There is a completely understandable sense of anger and frustration, some of which we have seen in the Chamber today and in the wider public over recent years, at the Chilcot report not yet being published. My constituents share that anger and frustration and find the situation totally unacceptable—six years on and still no report. I want to focus on the entirely predictable “keep calm and carry on” British attitude. I am sure that the Government see that as a virtue, but to heap unacceptable delay on unacceptable delay is not the way forward. Informing us that the final report may be heavily redacted only adds insult to injury, particularly for the families who lost loved ones in Iraq. It is a dreadful situation to endure.

The conclusion of the Chilcot inquiry should be a chance for the Government to draw a line under the Iraq adventure—perhaps I should say “misadventure”. It is an opportunity to understand where it went wrong, why we fell down this particular rabbit hole and why the UK’s strategy in the middle east was so feckless that the Blair-Brown Government felt that they had no choice but to follow the United States down that rabbit hole. Instead, we have this situation. Chilcot has become something of a “corpse in a cupboard” as the hon. Member for Penrith and The Border (Rory Stewart) so memorably put it in the House this time last year. We must face up to Chilcot and learn the lessons that it may offer. We need to get on with understanding what the UK wants and what our strategic aims are. Otherwise, we will be condemned to continue living with that corpse in the cupboard and, worse still, an ineffective foreign policy.
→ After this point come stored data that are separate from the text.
(** [while p < length: ...]; every round takes a comma or ends. *)
Fixpoint array_items (fuel : nat) (arr : JSONValue) (p : nat) : J (JSONValue * nat) :=
  let length := byte_len s in
  if (p <? length)%nat then
    match fuel with
    | O => raise Fault
    | S fuel =>
        let! (value, p) := parse_value p in
        unwrapped "_parse_array: array_append on a freshly constructed JSONValue.array() cannot fail" (array_append arr value) ;;;
        let* p := lift (skip_ws s p) in
        if (length <=? p)%nat then ret (Err (UnexpectedEnd p))
        else
          let* c := lift (read_ptr (s_data s) p) in
          if c =? ASCII_RBRACKET then ret (Ok (arr, (p + 1)%nat))
          else if negb (c =? ASCII_COMMA) then ret (Err (UnexpectedChar p))
          else array_items fuel arr (p + 1)
    end
  else ret (Err (UnexpectedEnd p)).

Definition parse_array (pos : nat) : J (JSONValue * nat) :=
  let* arr := json_array in
  let* p := lift (skip_ws s (pos + 1)) in
  if (byte_len s <=? p)%nat then ret (Err (UnexpectedEnd p))
  else
    let* c := lift (read_ptr (s_data s) p) in
    if c =? ASCII_RBRACKET then ret (Ok (arr, (p + 1)%nat)) else array_items (byte_len s) arr p.

Fixpoint object_entries (fuel : nat) (obj : JSONValue) (p : nat) : J (JSONValue * nat) :=
  let length := byte_len s in
  if (p <? length)%nat then
    match fuel with
    | O => raise Fault
    | S fuel =>
        let* p := lift (skip_ws s p) in
        if (length <=? p)%nat then ret (Err (UnexpectedEnd p))
        else
          let* c := lift (read_ptr (s_data s) p) in
          if negb (c =? ASCII_QUOTE) then ret (Err (UnexpectedChar p))
          else
            let! (key, p) := lift (parse_string s p) in
            let* p := lift (skip_ws s p) in
            let* colon := lift (byte_is (fun c => c =? ASCII_COLON) (s_data s) length p) in
            if negb colon then ret (Err (UnexpectedChar p))
            else
              let! (value, p) := parse_value (p + 1) in
              unwrapped "_parse_object: object_set on a freshly constructed JSONValue.object() cannot fail" (object_set obj key value) ;;;
              let* p := lift (skip_ws s p) in
              if (length <=? p)%nat then ret (Err (UnexpectedEnd p))
              else
                let* c := lift (read_ptr (s_data s) p) in
                if c =? ASCII_RBRACE then ret (Ok (obj, (p + 1)%nat))
                else if negb (c =? ASCII_COMMA) then ret (Err (UnexpectedChar p))
                else object_entries fuel obj (p + 1)
    end
  else ret (Err (UnexpectedEnd p)).

Definition parse_object (pos : nat) : J (JSONValue * nat) :=
  let* obj := json_object in
  let* p := lift (skip_ws s (pos + 1)) in
  if (byte_len s <=? p)%nat then ret (Err (UnexpectedEnd p))
  else
    let* c := lift (read_ptr (s_data s) p) in
    if c =? ASCII_RBRACE then ret (Ok (obj, (p + 1)%nat)) else object_entries (byte_len s) obj p.
End containers.

(** Every level takes a bracket or a brace, so [fuel] is one more than the length. *)
Fixpoint parse_value (fuel : nat) (s : Str) (pos : nat) : J (JSONValue * nat) :=
  match fuel with
  | O => raise Fault
  | S fuel =>
      let* p := lift (skip_ws s pos) in
      if (byte_len s <=? p)%nat then ret (Err (UnexpectedEnd p))
      else
        let* ch := lift (read_ptr (s_data s) p) in
        if ch =? ASCII_LBRACE then parse_object (parse_value fuel s) s p
        else if ch =? ASCII_LBRACKET then parse_array (parse_value fuel s) s p
        else if ch =? ASCII_QUOTE then
          let! (text, p) := lift (parse_string s p) in ret (Ok (JString text, p))
        else if (ch =? ASCII_MINUS) || is_ascii_digit ch then lift (parse_number s p)
        else if ch =? ASCII_LOWER_T then lift (parse_literal s p (constant "true") (JBool true))
        else if ch =? ASCII_LOWER_F then lift (parse_literal s p (constant "false") (JBool false))
        else if ch =? ASCII_LOWER_N then lift (parse_literal s p (constant "null") JNull)
        else ret (Err (UnexpectedChar p))
  end.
It is that reality that led the great journal Foreign Affairs to write that Britain

“is at risk of slipping into irrelevance…its foreign policy is widely derided for both its passivity and short-term outlook”

and has led American commentators to talk about the UK resigning as a global power. Last month, when we were discussing the Syrian ceasefire, the Foreign Secretary was asked whether he had contacted his counterpart in Russia to find out more about the ceasefire’s implications. He replied that no contact had been made. We criticise Russia for being isolationist, but we should not fall into that same trap ourselves and become equally afflicted.

The Defence Committee recently undertook an investigation into Russia, and it has become increasingly clear over the course of the inquiry that the symptoms of British strategic impotence exist there, too. It is almost as if the end of the cold war made us stop thinking about Russia, just as we stopped thinking about the middle east. Instead of thinking seriously about the role that we can play in the world, a series of Governments have decided to sub-contract that role to a host of allies, who do not always share our values or have our best interests at heart. Let us break the habit of a lifetime. British make do and mend will not do any longer. I ask the Prime Minister to release the Chilcot report now and bury the corpse that is in the cupboard. Let us learn the lessons of Iraq and get serious about Britain’s role in the world.

I was in Baghdad several weeks ago and Iraq is in a complete mess—it is a shambles. I assure the House that it is far from being mission accomplished—if anything, it is quite the opposite.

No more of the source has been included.